++++ Supplied data ++++

(** ** The background-error fan-in *)

Lemma count_unfinished_insert (rs : list Reader) (i : nat) (r r' : Reader) :
  rs !! i = Some r ->
  (count_unfinished (<[i := r']> rs) + (if unfinished r then 1 else 0) =
   count_unfinished rs + (if unfinished r' then 1 else 0))%nat.
Proof.
  unfold count_unfinished. revert i.
  induction rs as [|x rs IH]; intros [|i] H; simplify_eq/=; [lia |].
  specialize (IH i H). lia.
Qed.

Lemma count_unfinished_zero (rs : list Reader) :
  count_unfinished rs = 0%nat -> Forall (fun r => r_pc r = Finished) rs.
Proof.
  unfold count_unfinished, unfinished.
  induction rs as [|r rs IH]; simpl; [constructor |].
  destruct (r_pc r) eqn:Hpc; try (intros; lia).
  intros H. constructor; [done | by apply IH].
Qed.

Lemma step_task_inv (t : Task) (a : FanIn) :
  fanin_inv a -> fanin_inv (step_task t a).
Proof.
  intros Ha. pose proof Ha as [Hwg Hclosed]. destruct t as [i|]; simpl.
  - unfold step_reader.
    destruct (readers a !! i) as [r|] eqn:Hr; [| exact Ha].
    destruct (r_pc r) eqn:Hpc.
    + destruct (r_chan r) as [| |[e|]]; [exact Ha | | |]; (split; simpl; [| done]).
      * pose proof (count_unfinished_insert _ i r (set_pc r AtDone) Hr) as H1.
        unfold unfinished in H1; simpl in H1; rewrite Hpc in H1. lia.
      * pose proof (count_unfinished_insert _ i r
                      (set_pc r (AtSend (Errorf "background module %q: %w"
                                           [r_name r] e))) Hr) as H1.
        unfold unfinished in H1; simpl in H1; rewrite Hpc in H1. lia.
      * pose proof (count_unfinished_insert _ i r (set_pc r AtDone) Hr) as H1.
        unfold unfinished in H1; simpl in H1; rewrite Hpc in H1. lia.
    + destruct (length (merged a) <? capacity a)%nat; [| exact Ha].
      split; simpl; [| done].
      pose proof (count_unfinished_insert _ i r (set_pc r AtDone) Hr) as H1.
      unfold unfinished in H1; simpl in H1; rewrite Hpc in H1. lia.
    + pose proof (count_unfinished_insert _ i r (set_pc r Finished) Hr) as H1.
      unfold unfinished in H1; simpl in H1; rewrite Hpc in H1.
      split; simpl; [lia |]. intros Hc. specialize (Hclosed Hc). lia.
    + exact Ha.
  - unfold step_closer. destruct (closed a) eqn:Hc; [exact Ha |].
    destruct (wg a =? 0)%nat eqn:Hz; [| exact Ha].
    apply Nat.eqb_eq in Hz. split; simpl; done.
Qed.

Lemma run_tasks_inv (ts : list Task) (a : FanIn) :
  fanin_inv a -> fanin_inv (run_tasks ts a).
Proof.
  revert a. induction ts as [|t ts IH]; intros a Ha; [done |].
  simpl. apply IH. by apply step_task_inv.
Qed.

(** [merged] is closed only after every reader has finished. *)
Lemma closed_after_readers (a : FanIn) :
  fanin_inv a -> closed a = true ->
  Forall (fun r => r_pc r = Finished) (readers a).
Proof.
  intros [Hwg Hclosed] Hc. apply count_unfinished_zero.
  rewrite <- Hwg. by apply Hclosed.
Qed.

Section FanInProperties.

Context {W : Type}.

Lemma spawn_readers_spec (w : W) bgs (s : State W) :
  exists evs,
    spawn_readers w bgs s =
      ((fun bg => mkReader bg.1 (bg.2 w) AtRecv) <$> bgs,
       record_events s evs) /\
    forall p, phase_calls p evs = [].
Proof.
  revert s. induction bgs as [|bg bgs IH]; intros s.
  - exists []. unfold record_events. simpl. rewrite app_nil_r.
    split; [by destruct s | done].
  - simpl. unfold bind, emit, ret. simpl.
    destruct (IH (mkState (world s) (trace s ++ [EvGo "background reader"])
                    (app s))) as (evs & Heq & Hq).
    exists ([EvGo "background reader"] ++ evs). rewrite Heq.
    unfold record_events. simpl. rewrite <- app_assoc.
    split; [done |]. intros p. destruct p; exact (Hq _).
Qed.

Lemma count_unfinished_fresh (bgs : list (string * (W -> Recv))) (w : W) :
  count_unfinished ((fun bg => mkReader bg.1 (bg.2 w) AtRecv) <$> bgs) =
  length bgs.
Proof.
  unfold count_unfinished. induction bgs as [|bg bgs IH]; [done |].
  csimpl. by f_equal.
Qed.

(** The fan-in [collectBackgroundErrors] builds starts within the
    invariant, so whatever the scheduler does, [merged] is closed only
    after all readers have finished. *)
Lemma collectBackgroundErrors_closed_after_readers (s s' : State W)
    (a : FanIn) (ts : list Task) :
  collectBackgroundErrors s = (Some a, s') ->
  closed (run_tasks ts a) = true ->
  Forall (fun r => r_pc r = Finished) (readers (run_tasks ts a)).
Proof.
  intros Hc. apply closed_after_readers, run_tasks_inv.
  unfold collectBackgroundErrors, bind, registry_getAll, getWorld, emit, ret in Hc.
  simpl in Hc.
  destruct (length (bgModules_of (getAll (app_registry (app s)))) =? 0)%nat;
    [done |].
  destruct (spawn_readers_spec (world s)
              (bgModules_of (getAll (app_registry (app s)))) s)
    as (evs & Heq & _).
  rewrite Heq in Hc. simplify_eq/=.
  split; simpl; [| done]. by rewrite count_unfinished_fresh.
Qed.

End FanInProperties.

(** ** Shutdown *)

Section ShutdownProperties.

Context {W : Type}.

Implicit Types (m : AppModule W) (s : State W) (evs : list (Event W)) (o : Sched).



Lemma spawned_app evs1 evs2 : spawned (evs1 ++ evs2) = spawned evs1 ++ spawned evs2.
Proof. apply omap_app. Qed.

Lemma spawned_frame (tr evs : list (Event W)) :
  spawned (tr ++ evs) = spawned tr -> spawned evs = [].
Proof.
  rewrite spawned_app. intros H.
  apply (app_inv_head (spawned tr)). by rewrite app_nil_r.
Qed.

Lemma runHooks_range_spawned k sel ctx hs s :
  spawned (trace (runHooks_range k sel ctx hs s).2) = spawned (trace s).
Proof.
  revert s. induction hs as [|h hs IH]; intros s; [done |].
  simpl. destruct (sel h) as [f|]; [| apply IH].
  unfold bind, call. simpl.
  destruct (f ctx (world s)) as [[e|] w1].
  - simpl. by rewrite spawned_app, app_nil_r.
  - rewrite IH. simpl. by rewrite spawned_app, app_nil_r.
Qed.

Lemma shutdownModules_loop_spawned ctx ms n :
  forall errs s,
    spawned (trace (shutdownModules_loop ctx ms n errs s).2) = spawned (trace s).
Proof.
  induction n as [|i IH]; intros errs s; [done |].
  simpl. destruct (ms !! i) as [m|]; [| done].
  unfold bind, logInfo, logError, emit, callStop, call. simpl.
  destruct (Stop m ctx (world s)) as [[e|] w1]; simpl;
    rewrite IH; simpl; by rewrite !spawned_app, !app_nil_r.
Qed.

Lemma shutdownModules_spawned ctx ms s :
  spawned (trace (shutdownModules ctx ms s).2) = spawned (trace s).
Proof.
  unfold shutdownModules, bind.
  pose proof (shutdownModules_loop_spawned ctx ms (length ms) [] s) as H.
  by destruct (shutdownModules_loop ctx ms (length ms) [] s).
Qed.

End ShutdownProperties.

Section ShutdownSpec.

Context {W : Type}.

Implicit Types (m : AppModule W) (s : State W) (evs : list (Event W)) (o : Sched).

Lemma shutdown_spec o s :
  let a := app s in
  let ms := getAll (app_registry a) in
  let T := shutdownTimeout a in
  exists before evs0 base evs1 after evs2 w',
    (runHooksBeforeStop Background s).1 = before /\
    (forall p, phase_calls p evs0 = []) /\ spawned evs0 = [] /\
    only_stops (if 0 <? T then WithTimeout Background T else Background)
      (reverse (if 0 <? T then
                  match race o with
                  | StopFirst => ms
                  | TimerFirst k => drop (length ms - k) ms
                  end
                else ms)) evs1 /\
    spawned evs1 = [] /\
    base = (if 0 <? T then
              match race o with
              | StopFirst => errors_Join (Some <$> stop_failures evs1)
              | TimerFirst _ => Some ErrGracefulShutdownTimedOut
              end
            else errors_Join (Some <$> stop_failures evs1)) /\
    (forall p, phase_calls p evs2 = []) /\ spawned evs2 = [] /\
    (forall e, after = Some e ->
       exists h f w, h ∈ hooks a /\ AfterStop h = Some f /\
                     (f Background w).1 = Some e) /\
    shutdown o s =
      (match after with
       | Some e => errors_Join [base; Some (Errorf "after stop hook: %w" [] e)]
       | None => base
       end,
       mkState w'
         (trace s ++ shutdown_events T before evs0 base evs1 after evs2)
         (stopped_app (timeStop o) a)).
Proof.
  intros a ms T.
  destruct (runHooks_range_spec KBeforeStop BeforeStop Background (hooks (app s)) s)
    as (before & evs0 & w0 & Heq0 & Hq0 & _).
  pose proof (runHooks_range_spawned KBeforeStop BeforeStop Background
                (hooks (app s)) s) as Hs0.
  rewrite Heq0 in Hs0. cbn [snd trace] in Hs0. apply spawned_frame in Hs0.
  unfold shutdown, runHooksBeforeStop, runHooksAfterStop, shutdownAll,
    shutdownAll_abandoned, registry_getAll, getApp, bind.
  rewrite Heq0. clear Heq0.
  unfold set_stopTime, set_isRunning, logError, logInfo, emit, ret, setApp,
    getApp, bind.
  subst a ms T.
  destruct before as [eb|]; cbn [fst snd app world trace];
    (destruct (0 <? shutdownTimeout (app s)) eqn:HT;
     [destruct (race o) as [|k] eqn:Hrace |]);
    match goal with
    | |- context [shutdownModules ?c ?l ?st] =>
        destruct (shutdownModules_spec c l st) as (evs1 & Heq1 & Hstops);
        pose proof (shutdownModules_spawned c l st) as Hs1;
        rewrite Heq1 in Hs1 |- *; clear Heq1;
        cbn [snd trace] in Hs1; apply spawned_frame in Hs1
    end.
  all: cbn [fst snd app world trace] in *.
  all: try (destruct (errors_Join (Some <$> stop_failures evs1)) as [e1|] eqn:Hbase).
  all: cbn [fst snd app world trace].
  all: match goal with
    | |- context [runHooks_range KAfterStop AfterStop Background ?hs ?st] =>
        destruct (runHooks_range_spec KAfterStop AfterStop Background hs st)
          as (after & evs2 & w2 & Heq2 & Hq2 & Hafter);
        pose proof (runHooks_range_spawned KAfterStop AfterStop Background hs st)
          as Hs2;
        rewrite Heq2 in Hs2 |- *; clear Heq2;
        cbn [snd trace] in Hs2; apply spawned_frame in Hs2
    end.
  all: destruct after as [ea|]; cbn [fst snd app world trace].
  all: first [exists (Some eb) | exists None].
  all: eexists evs0, _, evs1, _, evs2, _.
  all: (split_and!; [reflexivity | exact Hq0 | exact Hs0 | exact Hstops | exact Hs1
                   | reflexivity | exact Hq2 | exact Hs2 | exact Hafter |]).
  all: unfold shutdown_events, stopped_app; rewrite ?HT, ?Hbase.
  all: cbn [app_meta app_registry hooks shutdownTimeout isRunning].
  all: rewrite <- ?app_assoc; simpl; rewrite ?app_nil_r; reflexivity.
Qed.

++++

Task objective
Within the records, on how many lines does the word "StopFirst" appear? Provide the number alone.

Reply
2